→ Your goal
When you have gone through the records, report how many lines include "bucket", giving the number and nothing more.
══ Entries provided
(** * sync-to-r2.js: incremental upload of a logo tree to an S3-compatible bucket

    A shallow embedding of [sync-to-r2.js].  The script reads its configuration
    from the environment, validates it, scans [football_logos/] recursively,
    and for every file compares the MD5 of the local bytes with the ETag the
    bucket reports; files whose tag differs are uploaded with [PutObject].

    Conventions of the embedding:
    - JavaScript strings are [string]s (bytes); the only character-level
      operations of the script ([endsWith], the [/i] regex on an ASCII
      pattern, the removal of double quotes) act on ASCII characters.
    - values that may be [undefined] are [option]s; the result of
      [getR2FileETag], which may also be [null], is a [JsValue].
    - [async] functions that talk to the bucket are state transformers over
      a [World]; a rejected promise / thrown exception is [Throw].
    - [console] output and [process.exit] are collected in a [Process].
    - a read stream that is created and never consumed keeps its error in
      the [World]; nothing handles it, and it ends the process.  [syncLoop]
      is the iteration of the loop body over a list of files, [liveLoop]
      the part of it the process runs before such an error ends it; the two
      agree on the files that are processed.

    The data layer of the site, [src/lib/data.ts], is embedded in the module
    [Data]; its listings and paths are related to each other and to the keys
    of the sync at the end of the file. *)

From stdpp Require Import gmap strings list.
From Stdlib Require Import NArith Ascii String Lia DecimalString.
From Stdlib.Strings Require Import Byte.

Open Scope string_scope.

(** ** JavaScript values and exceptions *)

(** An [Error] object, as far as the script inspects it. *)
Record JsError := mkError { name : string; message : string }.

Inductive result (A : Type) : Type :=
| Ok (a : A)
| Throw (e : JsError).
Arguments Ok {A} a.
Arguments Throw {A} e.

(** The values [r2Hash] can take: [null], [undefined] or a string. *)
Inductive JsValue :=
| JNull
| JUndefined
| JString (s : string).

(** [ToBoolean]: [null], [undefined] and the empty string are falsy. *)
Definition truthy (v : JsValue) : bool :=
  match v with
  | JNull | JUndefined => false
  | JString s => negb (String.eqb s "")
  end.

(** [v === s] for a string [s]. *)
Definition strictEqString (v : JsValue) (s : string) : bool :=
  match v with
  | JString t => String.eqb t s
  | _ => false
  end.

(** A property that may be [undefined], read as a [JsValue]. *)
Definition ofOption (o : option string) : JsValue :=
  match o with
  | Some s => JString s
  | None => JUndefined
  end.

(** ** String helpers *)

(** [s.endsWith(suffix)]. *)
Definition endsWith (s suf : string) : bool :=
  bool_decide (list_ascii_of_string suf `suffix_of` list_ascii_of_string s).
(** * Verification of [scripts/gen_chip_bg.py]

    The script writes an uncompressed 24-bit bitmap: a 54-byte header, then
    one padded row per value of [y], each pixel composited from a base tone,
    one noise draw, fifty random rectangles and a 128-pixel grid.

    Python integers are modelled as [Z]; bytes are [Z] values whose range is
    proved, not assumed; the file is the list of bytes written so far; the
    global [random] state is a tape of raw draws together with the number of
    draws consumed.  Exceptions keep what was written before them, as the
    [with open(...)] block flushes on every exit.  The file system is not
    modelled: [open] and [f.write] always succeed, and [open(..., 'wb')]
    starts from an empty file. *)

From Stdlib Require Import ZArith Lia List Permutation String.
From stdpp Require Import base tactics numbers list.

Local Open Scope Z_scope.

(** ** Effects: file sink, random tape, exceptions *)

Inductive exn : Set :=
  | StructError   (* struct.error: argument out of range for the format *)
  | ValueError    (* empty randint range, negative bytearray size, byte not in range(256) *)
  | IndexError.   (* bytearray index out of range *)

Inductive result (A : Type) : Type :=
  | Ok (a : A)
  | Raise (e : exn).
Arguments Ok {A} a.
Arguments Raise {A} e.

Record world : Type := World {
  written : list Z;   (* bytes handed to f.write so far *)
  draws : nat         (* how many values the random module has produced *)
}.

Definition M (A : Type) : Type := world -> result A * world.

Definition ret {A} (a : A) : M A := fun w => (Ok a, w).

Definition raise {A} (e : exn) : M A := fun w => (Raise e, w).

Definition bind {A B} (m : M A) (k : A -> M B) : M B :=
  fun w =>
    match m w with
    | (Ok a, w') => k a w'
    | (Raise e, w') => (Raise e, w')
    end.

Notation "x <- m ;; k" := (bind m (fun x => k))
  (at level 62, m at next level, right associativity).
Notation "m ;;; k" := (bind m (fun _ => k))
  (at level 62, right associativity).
════
→ Output for this task
3